What you are asked to do: Retype, word for word, every line of the records below starting at the one that contains "ChannelPostPolicyChanged | ChannelBroadcastMentionsChanged" and ending at the one that contains "ChannelRoleChanged | WorkspaceCreated"; include both of those lines and nothing more.

Material provided:
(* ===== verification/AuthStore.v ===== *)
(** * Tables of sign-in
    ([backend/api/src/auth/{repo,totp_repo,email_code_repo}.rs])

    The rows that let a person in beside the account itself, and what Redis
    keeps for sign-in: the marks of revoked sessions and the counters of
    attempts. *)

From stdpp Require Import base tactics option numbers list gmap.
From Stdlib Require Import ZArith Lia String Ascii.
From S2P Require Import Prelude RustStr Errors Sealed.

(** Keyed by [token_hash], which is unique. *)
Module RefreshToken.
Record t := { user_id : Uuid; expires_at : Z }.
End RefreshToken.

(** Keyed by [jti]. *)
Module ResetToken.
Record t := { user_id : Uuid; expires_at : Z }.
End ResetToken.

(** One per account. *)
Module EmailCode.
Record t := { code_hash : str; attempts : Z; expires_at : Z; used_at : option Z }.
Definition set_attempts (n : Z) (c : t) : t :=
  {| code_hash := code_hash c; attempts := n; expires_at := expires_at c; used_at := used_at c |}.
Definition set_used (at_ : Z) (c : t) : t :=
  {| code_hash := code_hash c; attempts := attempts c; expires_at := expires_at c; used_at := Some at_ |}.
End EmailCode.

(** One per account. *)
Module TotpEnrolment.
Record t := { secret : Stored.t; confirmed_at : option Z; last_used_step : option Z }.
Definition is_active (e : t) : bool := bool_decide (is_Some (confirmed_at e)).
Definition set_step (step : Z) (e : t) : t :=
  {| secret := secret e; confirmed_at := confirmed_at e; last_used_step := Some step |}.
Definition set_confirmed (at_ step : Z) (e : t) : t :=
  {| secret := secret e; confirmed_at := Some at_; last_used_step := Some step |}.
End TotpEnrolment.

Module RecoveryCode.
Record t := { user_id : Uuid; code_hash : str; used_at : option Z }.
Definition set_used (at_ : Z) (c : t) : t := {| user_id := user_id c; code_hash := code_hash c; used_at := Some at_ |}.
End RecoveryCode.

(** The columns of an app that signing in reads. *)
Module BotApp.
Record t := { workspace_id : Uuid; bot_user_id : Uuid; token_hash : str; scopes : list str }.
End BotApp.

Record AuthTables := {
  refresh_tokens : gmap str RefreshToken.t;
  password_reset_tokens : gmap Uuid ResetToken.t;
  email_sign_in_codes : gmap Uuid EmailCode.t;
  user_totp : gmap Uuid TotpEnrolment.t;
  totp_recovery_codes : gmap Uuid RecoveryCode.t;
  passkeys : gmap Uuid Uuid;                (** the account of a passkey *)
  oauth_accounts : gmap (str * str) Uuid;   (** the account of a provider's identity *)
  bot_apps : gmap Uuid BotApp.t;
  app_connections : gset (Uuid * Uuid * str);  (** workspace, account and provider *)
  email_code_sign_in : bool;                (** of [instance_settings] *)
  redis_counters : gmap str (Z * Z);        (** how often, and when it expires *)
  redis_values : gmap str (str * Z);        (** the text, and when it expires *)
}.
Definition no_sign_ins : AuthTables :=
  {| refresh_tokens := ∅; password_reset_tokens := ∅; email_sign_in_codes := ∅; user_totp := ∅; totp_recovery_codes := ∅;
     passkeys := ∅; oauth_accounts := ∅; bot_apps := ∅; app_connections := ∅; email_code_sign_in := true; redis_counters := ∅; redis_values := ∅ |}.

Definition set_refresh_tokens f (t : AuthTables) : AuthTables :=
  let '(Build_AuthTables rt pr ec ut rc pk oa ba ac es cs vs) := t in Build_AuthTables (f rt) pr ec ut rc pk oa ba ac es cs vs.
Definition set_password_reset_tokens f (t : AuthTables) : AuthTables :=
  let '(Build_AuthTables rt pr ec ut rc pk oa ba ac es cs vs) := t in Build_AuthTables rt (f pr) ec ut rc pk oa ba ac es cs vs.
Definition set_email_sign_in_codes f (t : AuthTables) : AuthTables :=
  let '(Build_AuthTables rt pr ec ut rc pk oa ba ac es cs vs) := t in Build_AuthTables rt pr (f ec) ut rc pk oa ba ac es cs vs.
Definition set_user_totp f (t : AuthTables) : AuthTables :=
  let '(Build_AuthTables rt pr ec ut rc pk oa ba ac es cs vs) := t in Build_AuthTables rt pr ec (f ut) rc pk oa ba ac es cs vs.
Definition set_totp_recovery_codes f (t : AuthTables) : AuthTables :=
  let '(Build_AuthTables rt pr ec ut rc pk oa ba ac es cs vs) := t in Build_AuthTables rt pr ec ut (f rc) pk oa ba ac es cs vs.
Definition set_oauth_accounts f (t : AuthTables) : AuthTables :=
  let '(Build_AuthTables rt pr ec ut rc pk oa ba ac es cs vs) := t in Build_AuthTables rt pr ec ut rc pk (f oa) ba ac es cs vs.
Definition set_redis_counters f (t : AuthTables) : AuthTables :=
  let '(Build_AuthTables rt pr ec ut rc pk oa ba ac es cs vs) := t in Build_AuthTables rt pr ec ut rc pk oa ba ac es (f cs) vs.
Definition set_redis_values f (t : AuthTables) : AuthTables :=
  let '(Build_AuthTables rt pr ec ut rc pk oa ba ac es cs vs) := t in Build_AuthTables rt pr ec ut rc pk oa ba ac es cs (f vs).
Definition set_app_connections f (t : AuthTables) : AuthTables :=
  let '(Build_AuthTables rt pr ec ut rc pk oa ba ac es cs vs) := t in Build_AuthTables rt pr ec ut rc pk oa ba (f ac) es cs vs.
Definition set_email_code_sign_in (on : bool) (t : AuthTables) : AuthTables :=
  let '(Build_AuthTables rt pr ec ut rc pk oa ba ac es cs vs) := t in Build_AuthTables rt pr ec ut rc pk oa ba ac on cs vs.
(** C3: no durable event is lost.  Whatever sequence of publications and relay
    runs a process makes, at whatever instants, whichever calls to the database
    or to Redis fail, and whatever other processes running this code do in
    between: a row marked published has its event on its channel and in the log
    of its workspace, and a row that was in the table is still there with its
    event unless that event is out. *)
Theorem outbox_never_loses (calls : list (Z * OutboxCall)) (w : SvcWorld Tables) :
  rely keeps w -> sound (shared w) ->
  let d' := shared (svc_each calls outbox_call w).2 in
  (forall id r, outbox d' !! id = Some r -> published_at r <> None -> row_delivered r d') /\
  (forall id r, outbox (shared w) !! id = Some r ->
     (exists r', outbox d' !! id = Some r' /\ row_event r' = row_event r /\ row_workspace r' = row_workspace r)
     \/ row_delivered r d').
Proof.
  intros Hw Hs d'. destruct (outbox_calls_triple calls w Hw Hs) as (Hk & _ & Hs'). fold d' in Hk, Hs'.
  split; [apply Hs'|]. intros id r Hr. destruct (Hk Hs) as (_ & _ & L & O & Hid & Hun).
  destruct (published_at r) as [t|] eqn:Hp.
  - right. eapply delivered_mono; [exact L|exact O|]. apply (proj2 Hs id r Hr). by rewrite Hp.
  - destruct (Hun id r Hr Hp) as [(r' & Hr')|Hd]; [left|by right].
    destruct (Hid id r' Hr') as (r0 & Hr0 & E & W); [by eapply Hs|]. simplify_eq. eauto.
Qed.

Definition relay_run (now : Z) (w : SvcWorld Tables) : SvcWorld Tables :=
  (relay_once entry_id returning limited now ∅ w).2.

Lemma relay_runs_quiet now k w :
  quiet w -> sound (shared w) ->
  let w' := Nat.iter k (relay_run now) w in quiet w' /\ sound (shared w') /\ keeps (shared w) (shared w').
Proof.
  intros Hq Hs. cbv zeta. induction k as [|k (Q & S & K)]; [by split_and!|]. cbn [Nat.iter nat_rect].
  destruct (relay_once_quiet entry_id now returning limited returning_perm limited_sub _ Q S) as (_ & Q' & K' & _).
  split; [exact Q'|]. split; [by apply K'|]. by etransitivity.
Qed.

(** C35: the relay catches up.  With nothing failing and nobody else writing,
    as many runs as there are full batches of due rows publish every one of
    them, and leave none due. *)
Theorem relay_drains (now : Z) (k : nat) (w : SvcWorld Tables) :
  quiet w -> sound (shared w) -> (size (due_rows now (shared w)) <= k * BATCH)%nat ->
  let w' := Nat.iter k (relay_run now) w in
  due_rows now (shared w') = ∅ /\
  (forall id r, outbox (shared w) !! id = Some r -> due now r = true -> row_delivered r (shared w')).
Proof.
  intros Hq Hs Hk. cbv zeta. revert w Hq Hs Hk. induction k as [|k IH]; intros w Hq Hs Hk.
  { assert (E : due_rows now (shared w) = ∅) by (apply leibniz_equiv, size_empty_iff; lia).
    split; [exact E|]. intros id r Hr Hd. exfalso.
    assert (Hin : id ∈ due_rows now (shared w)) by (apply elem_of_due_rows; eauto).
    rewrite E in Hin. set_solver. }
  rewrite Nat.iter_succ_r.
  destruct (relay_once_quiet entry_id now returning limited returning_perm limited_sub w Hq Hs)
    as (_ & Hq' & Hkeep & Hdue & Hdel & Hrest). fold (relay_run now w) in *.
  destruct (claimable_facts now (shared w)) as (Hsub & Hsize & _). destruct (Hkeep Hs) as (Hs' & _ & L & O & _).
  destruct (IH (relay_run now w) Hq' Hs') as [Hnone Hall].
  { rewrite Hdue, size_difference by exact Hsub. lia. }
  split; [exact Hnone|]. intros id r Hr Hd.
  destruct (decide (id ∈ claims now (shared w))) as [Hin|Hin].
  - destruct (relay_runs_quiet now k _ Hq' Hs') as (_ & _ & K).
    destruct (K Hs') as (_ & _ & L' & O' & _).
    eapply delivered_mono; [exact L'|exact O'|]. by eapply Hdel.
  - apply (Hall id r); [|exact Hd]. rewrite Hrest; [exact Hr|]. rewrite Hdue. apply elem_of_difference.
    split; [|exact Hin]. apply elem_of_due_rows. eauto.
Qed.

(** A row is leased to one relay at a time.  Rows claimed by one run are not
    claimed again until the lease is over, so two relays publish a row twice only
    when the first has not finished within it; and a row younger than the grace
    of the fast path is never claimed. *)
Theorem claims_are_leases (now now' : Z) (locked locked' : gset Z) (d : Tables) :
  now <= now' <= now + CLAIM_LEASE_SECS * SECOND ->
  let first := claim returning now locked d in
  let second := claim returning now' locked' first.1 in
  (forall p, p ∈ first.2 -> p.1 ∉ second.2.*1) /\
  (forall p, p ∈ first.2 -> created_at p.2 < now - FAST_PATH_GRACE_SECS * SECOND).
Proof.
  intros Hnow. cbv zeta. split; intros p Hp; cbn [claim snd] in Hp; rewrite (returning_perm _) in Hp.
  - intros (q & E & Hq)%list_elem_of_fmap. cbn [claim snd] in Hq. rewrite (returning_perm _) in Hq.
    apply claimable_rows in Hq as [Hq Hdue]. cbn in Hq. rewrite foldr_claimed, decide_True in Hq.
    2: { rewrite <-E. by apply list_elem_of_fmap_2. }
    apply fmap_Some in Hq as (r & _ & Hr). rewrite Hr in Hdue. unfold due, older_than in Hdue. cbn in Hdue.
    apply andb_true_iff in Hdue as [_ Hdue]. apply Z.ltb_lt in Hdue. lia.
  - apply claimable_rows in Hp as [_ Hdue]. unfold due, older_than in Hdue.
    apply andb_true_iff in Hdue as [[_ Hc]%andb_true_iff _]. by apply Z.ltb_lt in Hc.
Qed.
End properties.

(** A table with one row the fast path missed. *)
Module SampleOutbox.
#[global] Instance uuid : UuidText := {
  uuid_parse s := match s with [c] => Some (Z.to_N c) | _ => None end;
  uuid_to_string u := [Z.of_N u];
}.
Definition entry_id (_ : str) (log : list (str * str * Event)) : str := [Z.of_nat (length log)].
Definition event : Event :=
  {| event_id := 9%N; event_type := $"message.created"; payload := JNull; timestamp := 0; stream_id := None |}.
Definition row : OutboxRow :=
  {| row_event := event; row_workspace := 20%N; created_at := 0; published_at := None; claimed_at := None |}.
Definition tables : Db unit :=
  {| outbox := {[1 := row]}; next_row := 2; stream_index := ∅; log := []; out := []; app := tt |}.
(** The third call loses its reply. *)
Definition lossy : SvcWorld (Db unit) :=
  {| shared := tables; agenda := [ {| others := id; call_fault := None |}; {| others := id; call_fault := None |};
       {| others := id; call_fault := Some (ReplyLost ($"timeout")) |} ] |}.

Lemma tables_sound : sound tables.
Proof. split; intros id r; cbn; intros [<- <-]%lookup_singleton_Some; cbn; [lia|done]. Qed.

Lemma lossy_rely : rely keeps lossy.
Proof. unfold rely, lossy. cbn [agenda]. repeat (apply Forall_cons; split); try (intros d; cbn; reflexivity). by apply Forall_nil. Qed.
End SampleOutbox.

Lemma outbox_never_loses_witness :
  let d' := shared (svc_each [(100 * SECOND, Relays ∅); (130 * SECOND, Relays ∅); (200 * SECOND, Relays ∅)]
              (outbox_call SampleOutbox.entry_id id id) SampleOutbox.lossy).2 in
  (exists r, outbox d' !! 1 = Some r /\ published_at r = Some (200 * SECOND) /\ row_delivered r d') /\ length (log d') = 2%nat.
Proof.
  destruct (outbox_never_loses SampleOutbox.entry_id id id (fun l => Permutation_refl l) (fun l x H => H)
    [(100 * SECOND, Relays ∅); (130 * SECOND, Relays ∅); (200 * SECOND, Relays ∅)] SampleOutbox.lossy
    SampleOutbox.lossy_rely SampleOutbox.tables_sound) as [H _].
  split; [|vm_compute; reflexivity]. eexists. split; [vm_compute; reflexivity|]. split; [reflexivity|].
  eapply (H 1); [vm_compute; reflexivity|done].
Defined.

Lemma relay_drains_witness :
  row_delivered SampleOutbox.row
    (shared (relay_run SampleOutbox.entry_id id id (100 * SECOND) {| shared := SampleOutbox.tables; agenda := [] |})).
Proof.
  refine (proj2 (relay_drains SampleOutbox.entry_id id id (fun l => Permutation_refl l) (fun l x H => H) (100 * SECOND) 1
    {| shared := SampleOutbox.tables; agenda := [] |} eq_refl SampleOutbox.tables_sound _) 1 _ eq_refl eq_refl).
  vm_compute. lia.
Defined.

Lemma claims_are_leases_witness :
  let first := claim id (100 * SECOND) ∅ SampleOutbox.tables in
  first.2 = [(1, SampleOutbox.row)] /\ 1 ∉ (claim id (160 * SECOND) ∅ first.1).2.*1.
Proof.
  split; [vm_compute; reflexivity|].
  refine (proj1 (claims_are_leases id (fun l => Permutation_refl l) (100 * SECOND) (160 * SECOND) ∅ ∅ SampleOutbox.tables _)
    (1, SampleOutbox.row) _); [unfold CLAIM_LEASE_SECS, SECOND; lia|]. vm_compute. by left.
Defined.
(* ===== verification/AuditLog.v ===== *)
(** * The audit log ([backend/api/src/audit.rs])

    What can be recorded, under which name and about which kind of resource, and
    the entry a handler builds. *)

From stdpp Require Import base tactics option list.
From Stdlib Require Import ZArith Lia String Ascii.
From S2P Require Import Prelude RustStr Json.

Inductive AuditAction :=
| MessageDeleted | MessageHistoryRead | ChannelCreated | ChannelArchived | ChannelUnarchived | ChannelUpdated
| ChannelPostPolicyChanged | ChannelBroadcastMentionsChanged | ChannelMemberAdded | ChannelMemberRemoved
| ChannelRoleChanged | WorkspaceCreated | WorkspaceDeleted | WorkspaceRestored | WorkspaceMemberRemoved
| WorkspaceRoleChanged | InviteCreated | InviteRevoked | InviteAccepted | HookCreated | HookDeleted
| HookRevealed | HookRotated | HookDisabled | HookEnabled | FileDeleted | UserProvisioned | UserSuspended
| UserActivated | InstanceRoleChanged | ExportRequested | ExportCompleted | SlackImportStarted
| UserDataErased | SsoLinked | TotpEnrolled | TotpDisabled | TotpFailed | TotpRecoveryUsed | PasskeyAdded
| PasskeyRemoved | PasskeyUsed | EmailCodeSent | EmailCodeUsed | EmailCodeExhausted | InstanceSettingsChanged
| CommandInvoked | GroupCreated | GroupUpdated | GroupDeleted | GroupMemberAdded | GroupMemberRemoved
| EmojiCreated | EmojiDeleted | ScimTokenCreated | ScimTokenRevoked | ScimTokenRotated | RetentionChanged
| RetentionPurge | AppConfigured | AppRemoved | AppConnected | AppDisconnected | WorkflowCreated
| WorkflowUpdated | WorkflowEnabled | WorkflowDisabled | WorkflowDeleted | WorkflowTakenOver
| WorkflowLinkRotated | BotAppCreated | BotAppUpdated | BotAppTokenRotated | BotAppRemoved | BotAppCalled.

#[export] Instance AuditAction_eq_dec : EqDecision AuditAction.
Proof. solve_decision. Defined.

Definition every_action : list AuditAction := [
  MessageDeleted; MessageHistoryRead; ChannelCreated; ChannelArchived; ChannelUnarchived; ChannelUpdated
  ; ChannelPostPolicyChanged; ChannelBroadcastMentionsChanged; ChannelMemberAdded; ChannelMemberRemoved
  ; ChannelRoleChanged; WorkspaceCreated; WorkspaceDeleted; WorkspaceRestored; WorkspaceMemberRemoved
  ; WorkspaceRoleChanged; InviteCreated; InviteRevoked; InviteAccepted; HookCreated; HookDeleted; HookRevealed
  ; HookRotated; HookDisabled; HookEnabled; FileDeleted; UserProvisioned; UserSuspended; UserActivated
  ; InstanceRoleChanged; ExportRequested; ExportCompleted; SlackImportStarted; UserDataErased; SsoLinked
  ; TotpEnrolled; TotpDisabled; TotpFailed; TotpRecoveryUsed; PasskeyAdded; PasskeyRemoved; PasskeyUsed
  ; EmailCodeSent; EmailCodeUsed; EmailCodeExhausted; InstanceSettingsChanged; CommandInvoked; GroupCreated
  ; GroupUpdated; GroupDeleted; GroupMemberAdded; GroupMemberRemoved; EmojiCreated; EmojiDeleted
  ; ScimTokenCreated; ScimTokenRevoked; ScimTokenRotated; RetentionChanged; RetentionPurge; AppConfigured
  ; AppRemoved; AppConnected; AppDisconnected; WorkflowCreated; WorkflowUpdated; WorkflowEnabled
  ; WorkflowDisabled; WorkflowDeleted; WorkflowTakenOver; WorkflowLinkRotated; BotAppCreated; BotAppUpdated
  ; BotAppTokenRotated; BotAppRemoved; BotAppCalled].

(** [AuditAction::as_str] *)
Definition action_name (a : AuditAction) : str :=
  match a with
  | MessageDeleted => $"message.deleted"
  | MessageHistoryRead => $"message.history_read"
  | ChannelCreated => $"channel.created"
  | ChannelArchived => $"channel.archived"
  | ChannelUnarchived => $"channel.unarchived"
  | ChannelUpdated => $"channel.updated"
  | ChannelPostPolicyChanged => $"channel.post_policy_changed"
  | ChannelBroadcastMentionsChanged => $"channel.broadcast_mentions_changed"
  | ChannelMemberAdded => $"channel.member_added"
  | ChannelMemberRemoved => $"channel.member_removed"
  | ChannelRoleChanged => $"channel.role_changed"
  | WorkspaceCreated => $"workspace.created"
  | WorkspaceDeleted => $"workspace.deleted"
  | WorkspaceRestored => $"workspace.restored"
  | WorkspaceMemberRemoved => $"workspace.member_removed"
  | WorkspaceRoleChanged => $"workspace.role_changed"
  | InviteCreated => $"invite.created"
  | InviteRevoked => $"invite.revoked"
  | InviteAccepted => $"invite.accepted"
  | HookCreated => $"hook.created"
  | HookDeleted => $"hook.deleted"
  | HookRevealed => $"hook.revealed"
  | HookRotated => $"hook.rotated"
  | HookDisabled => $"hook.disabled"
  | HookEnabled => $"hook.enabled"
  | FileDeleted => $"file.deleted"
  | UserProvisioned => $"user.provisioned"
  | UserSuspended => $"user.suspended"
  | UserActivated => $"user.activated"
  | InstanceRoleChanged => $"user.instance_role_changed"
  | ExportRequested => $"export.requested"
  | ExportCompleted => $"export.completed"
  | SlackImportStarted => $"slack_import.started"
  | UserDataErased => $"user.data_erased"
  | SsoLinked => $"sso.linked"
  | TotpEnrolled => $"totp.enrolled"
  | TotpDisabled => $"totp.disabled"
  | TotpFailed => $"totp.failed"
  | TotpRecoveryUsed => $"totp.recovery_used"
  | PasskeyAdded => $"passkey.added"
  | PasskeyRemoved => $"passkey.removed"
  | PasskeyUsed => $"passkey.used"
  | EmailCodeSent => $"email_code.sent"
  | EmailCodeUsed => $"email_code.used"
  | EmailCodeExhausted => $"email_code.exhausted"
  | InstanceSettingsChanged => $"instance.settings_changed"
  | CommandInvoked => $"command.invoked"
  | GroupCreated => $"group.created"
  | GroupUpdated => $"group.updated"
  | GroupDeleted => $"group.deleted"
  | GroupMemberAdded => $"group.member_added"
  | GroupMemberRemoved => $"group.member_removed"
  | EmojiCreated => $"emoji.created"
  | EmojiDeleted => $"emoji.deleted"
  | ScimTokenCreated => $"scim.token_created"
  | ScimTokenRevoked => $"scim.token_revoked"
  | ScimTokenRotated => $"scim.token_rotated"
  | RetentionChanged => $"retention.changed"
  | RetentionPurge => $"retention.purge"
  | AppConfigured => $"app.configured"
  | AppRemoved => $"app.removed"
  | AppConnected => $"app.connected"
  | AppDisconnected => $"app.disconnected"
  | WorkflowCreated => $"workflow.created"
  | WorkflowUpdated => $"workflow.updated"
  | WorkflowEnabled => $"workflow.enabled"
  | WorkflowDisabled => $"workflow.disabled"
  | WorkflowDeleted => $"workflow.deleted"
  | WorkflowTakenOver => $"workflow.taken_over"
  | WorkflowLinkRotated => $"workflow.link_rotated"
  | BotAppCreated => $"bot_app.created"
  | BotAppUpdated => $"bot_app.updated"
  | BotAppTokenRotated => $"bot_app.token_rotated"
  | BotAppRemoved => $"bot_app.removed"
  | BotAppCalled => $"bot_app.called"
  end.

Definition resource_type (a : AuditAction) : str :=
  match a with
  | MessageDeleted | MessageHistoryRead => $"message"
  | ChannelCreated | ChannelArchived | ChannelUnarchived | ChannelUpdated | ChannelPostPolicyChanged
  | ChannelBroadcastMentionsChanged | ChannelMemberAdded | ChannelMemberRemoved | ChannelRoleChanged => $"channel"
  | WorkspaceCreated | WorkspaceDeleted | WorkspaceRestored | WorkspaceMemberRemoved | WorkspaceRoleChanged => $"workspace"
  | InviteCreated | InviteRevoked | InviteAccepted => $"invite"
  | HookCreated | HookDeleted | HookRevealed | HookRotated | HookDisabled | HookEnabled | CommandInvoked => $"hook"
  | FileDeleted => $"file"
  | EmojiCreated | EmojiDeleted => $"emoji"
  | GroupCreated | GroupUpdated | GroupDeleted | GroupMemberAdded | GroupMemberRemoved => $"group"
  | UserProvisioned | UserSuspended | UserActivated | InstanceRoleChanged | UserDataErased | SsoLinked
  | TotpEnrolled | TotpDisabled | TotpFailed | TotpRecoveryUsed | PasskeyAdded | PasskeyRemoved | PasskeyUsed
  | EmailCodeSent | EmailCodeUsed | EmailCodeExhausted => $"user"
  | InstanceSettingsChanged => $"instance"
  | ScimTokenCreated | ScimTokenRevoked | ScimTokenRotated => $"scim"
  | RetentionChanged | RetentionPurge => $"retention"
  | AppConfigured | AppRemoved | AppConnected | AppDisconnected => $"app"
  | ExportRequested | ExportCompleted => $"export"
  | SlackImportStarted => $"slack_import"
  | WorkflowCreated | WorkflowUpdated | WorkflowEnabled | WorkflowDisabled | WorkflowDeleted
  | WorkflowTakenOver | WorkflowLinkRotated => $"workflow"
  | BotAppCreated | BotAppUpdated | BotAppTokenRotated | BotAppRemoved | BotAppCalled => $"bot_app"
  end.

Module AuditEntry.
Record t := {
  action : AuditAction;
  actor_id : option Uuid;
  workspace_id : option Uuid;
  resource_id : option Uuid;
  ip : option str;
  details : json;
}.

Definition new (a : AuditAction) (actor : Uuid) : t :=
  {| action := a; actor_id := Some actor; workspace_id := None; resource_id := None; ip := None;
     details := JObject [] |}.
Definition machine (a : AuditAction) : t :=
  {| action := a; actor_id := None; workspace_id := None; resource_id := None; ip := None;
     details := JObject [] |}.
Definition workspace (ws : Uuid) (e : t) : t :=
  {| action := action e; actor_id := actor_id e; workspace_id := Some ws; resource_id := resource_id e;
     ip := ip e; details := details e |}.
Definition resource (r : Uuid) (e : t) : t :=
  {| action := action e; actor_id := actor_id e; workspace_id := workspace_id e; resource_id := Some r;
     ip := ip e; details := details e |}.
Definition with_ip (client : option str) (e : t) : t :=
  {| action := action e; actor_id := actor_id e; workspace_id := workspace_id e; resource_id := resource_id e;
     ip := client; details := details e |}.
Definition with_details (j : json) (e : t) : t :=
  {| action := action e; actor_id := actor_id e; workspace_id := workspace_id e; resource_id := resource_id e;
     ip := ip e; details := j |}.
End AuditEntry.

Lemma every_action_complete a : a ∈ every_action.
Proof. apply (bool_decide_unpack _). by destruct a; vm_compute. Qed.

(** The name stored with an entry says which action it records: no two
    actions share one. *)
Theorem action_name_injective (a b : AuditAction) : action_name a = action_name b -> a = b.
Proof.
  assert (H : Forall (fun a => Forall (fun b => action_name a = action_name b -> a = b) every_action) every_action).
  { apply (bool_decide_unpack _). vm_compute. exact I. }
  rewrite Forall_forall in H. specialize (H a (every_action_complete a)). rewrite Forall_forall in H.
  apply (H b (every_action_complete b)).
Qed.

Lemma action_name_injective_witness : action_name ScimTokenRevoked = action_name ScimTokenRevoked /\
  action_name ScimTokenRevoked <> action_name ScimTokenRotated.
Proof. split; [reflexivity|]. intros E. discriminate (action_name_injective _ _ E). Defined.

Output for this exercise:
| ChannelPostPolicyChanged | ChannelBroadcastMentionsChanged | ChannelMemberAdded | ChannelMemberRemoved
| ChannelRoleChanged | WorkspaceCreated | WorkspaceDeleted | WorkspaceRestored | WorkspaceMemberRemoved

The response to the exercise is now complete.